> [WHAT YOU SHOULD DO]: Exact reproduction required: the lines below from the line with "(λ kv, dquote" to the line with "Definition project_attribute (aggregate", both ends included, and no others.

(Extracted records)
*** Block opens ***
(* ===== verification/Eras.v ===== *)
(** The eras of a domain's data: the canonical shape a bluebook stores records in and
    the hash that names it ([src/rust/host/core/src/storage_shape.rs]), what a boot does
    about the eras it finds ([src/rust/host/src/boot.rs], [store/mint.rs]), the rules
    that carry a record from one era to the next
    ([core/src/reference_transform.rs]), and the audit that holds the compiled ones to
    them before an era is minted ([store/mint.rs]).

    The audit reads the records before and after the edge from SQL; it is a function of
    them here.  A type that holds itself is projected by name where it is met again, so
    a shape has as many levels as there are types ([levels_of]). *)
From stdpp Require Import gmap.
From S2P Require Import HostStore Members Crypto Ledger.
From S2P Require Export Presentation.
Open Scope Z_scope.

(** ** [storage_shape.rs] *)
Definition LABEL_LENGTH : nat := 6.

Section shape.
Context {V : Type} `{SV : Serde V}.

Definition text_at (v : V) (key : str) : str := default [] (sv_get_str v key).
Definition json_string (s : str) : str := sv_text (sv_str s).
Definition join_array (items : list str) : str := "[" ++ join "," items ++ "]".
(** An object literal in the order it is written. *)
Definition object_text (fields : list (str * str)) : str :=
  "{" ++ join "," (map (λ kv, dquote ++ kv.1 ++ dquote ++ ":" ++ kv.2) fields) ++ "}".
(** [sort_by] of the names, and what is named. *)
Definition by_name (named : list (str * str)) : list str := (sort_by (λ a b, str_compare a.1 b.1) named).*2.

Definition find_named (entries : list V) (name : str) : option V :=
  find (λ entry, bool_decide (sv_get_str entry "name" = Some name)) entries.
Definition nested_type (aggregate : V) (type_name : str) : option V :=
  match find_named (sv_list aggregate "value_objects") type_name with
  | Some entry => Some entry
  | None => find_named (sv_list aggregate "entities") type_name
  end.
(** [project_attribute], given its type's signature. *)
Definition listed (attribute : V) : bool := default false (sv_get attribute "list" ≫= sv_as_bool).
Definition attribute_text (attribute : V) (signature : str) : str :=
  object_text [("name" : str, json_string (text_at attribute "name")); ("list" : str, if listed attribute then "true" else "false"); ("type" : str, signature)].
Fixpoint type_signature (levels : nat) (aggregate : V) (type_name : str) (seen : list str) : str :=
  match levels, nested_type aggregate type_name with
  | S levels, Some container =>
    if existsb (str_eqb type_name) seen then json_string type_name
    else
      let member attribute := (text_at attribute "name", attribute_text attribute (type_signature levels aggregate (text_at attribute "type") (seen ++ [type_name]))) in
      object_text [("type" : str, json_string type_name); ("members" : str, join_array (by_name (map member (sv_list container "attributes"))))]
  | _, _ => json_string type_name
  end.
(** More levels than there are types. *)
Definition levels_of (aggregate : V) : nat := S (length (sv_list aggregate "value_objects") + length (sv_list aggregate "entities")).
Definition identity_of (aggregate : V) : list str :=
  match sv_get aggregate "identified_by" with
  | Some v =>
    match sv_as_array v with
    | Some items => omap sv_as_str items
    | None => match sv_as_str v with Some s => [s] | None => [] end
    end
  | None => []
  end.
Definition project_attribute (aggregate attribute : V) : str :=
  attribute_text attribute (type_signature (levels_of aggregate) aggregate (text_at attribute "type") []).
Definition project_aggregate (aggregate : V) : str :=
  object_text [
    ("name" : str, json_string (text_at aggregate "name"));
    ("identity" : str, join_array (map json_string (identity_of aggregate)));
    ("lifecycle_field" : str, match sv_get aggregate "lifecycle" ≫= λ l, sv_get_str l "field" with Some field => json_string field | None => "null" end);
    ("attributes" : str, join_array (by_name (map (λ a, (text_at a "name", project_attribute aggregate a)) (sv_list aggregate "attributes"))))].
Definition project (ir : V) : str :=
  object_text [
    ("name" : str, json_string (text_at ir "name"));
    ("aggregates" : str, join_array (by_name (map (λ a, (text_at a "name", project_aggregate a)) (sv_list ir "aggregates"))))].
Definition canonical (ir : V) : str := project ir.
Definition mint_hash `{H : Sha256} (ir : V) : str := sha256_hex (utf8_encode (canonical ir)).
Definition mint_label `{H : Sha256} (ir : V) : str := take LABEL_LENGTH (mint_hash ir).
End shape.

(** ** Booting: [BootDecision], [decide_boot_action], [boot_memory_era] *)
Inductive BootDecision :=
| UseExisting (ordinal : Z)
| HoldFirst
| Mint (ordinal from_ordinal : Z) (from_label : str)
| LatestUnnamed (ordinal : Z).
Definition decide_boot_action (held : list HeldEra) (my_label : str) : BootDecision :=
  match find (λ era, bool_decide (era_label era = Some my_label)) held with
  | Some matching => UseExisting (era_ordinal matching)
  | None =>
    match list.last held with
    | None => HoldFirst
    | Some latest =>
      match era_label latest with
      | None => LatestUnnamed (era_ordinal latest)
      | Some label => Mint (era_ordinal latest + 1) (era_ordinal latest) label
      end
    end
  end.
*** Block closes ***
> [RESULT FOR THIS EXERCISE]:
  "{" ++ join "," (map (λ kv, dquote ++ kv.1 ++ dquote ++ ":" ++ kv.2) fields) ++ "}".
(** [sort_by] of the names, and what is named. *)
Definition by_name (named : list (str * str)) : list str := (sort_by (λ a b, str_compare a.1 b.1) named).*2.

Definition find_named (entries : list V) (name : str) : option V :=
  find (λ entry, bool_decide (sv_get_str entry "name" = Some name)) entries.
Definition nested_type (aggregate : V) (type_name : str) : option V :=
  match find_named (sv_list aggregate "value_objects") type_name with
  | Some entry => Some entry
  | None => find_named (sv_list aggregate "entities") type_name
  end.
(** [project_attribute], given its type's signature. *)
Definition listed (attribute : V) : bool := default false (sv_get attribute "list" ≫= sv_as_bool).
Definition attribute_text (attribute : V) (signature : str) : str :=
  object_text [("name" : str, json_string (text_at attribute "name")); ("list" : str, if listed attribute then "true" else "false"); ("type" : str, signature)].
Fixpoint type_signature (levels : nat) (aggregate : V) (type_name : str) (seen : list str) : str :=
  match levels, nested_type aggregate type_name with
  | S levels, Some container =>
    if existsb (str_eqb type_name) seen then json_string type_name
    else
      let member attribute := (text_at attribute "name", attribute_text attribute (type_signature levels aggregate (text_at attribute "type") (seen ++ [type_name]))) in
      object_text [("type" : str, json_string type_name); ("members" : str, join_array (by_name (map member (sv_list container "attributes"))))]
  | _, _ => json_string type_name
  end.
(** More levels than there are types. *)
Definition levels_of (aggregate : V) : nat := S (length (sv_list aggregate "value_objects") + length (sv_list aggregate "entities")).
Definition identity_of (aggregate : V) : list str :=
  match sv_get aggregate "identified_by" with
  | Some v =>
    match sv_as_array v with
    | Some items => omap sv_as_str items
    | None => match sv_as_str v with Some s => [s] | None => [] end
    end
  | None => []
  end.
Definition project_attribute (aggregate attribute : V) : str :=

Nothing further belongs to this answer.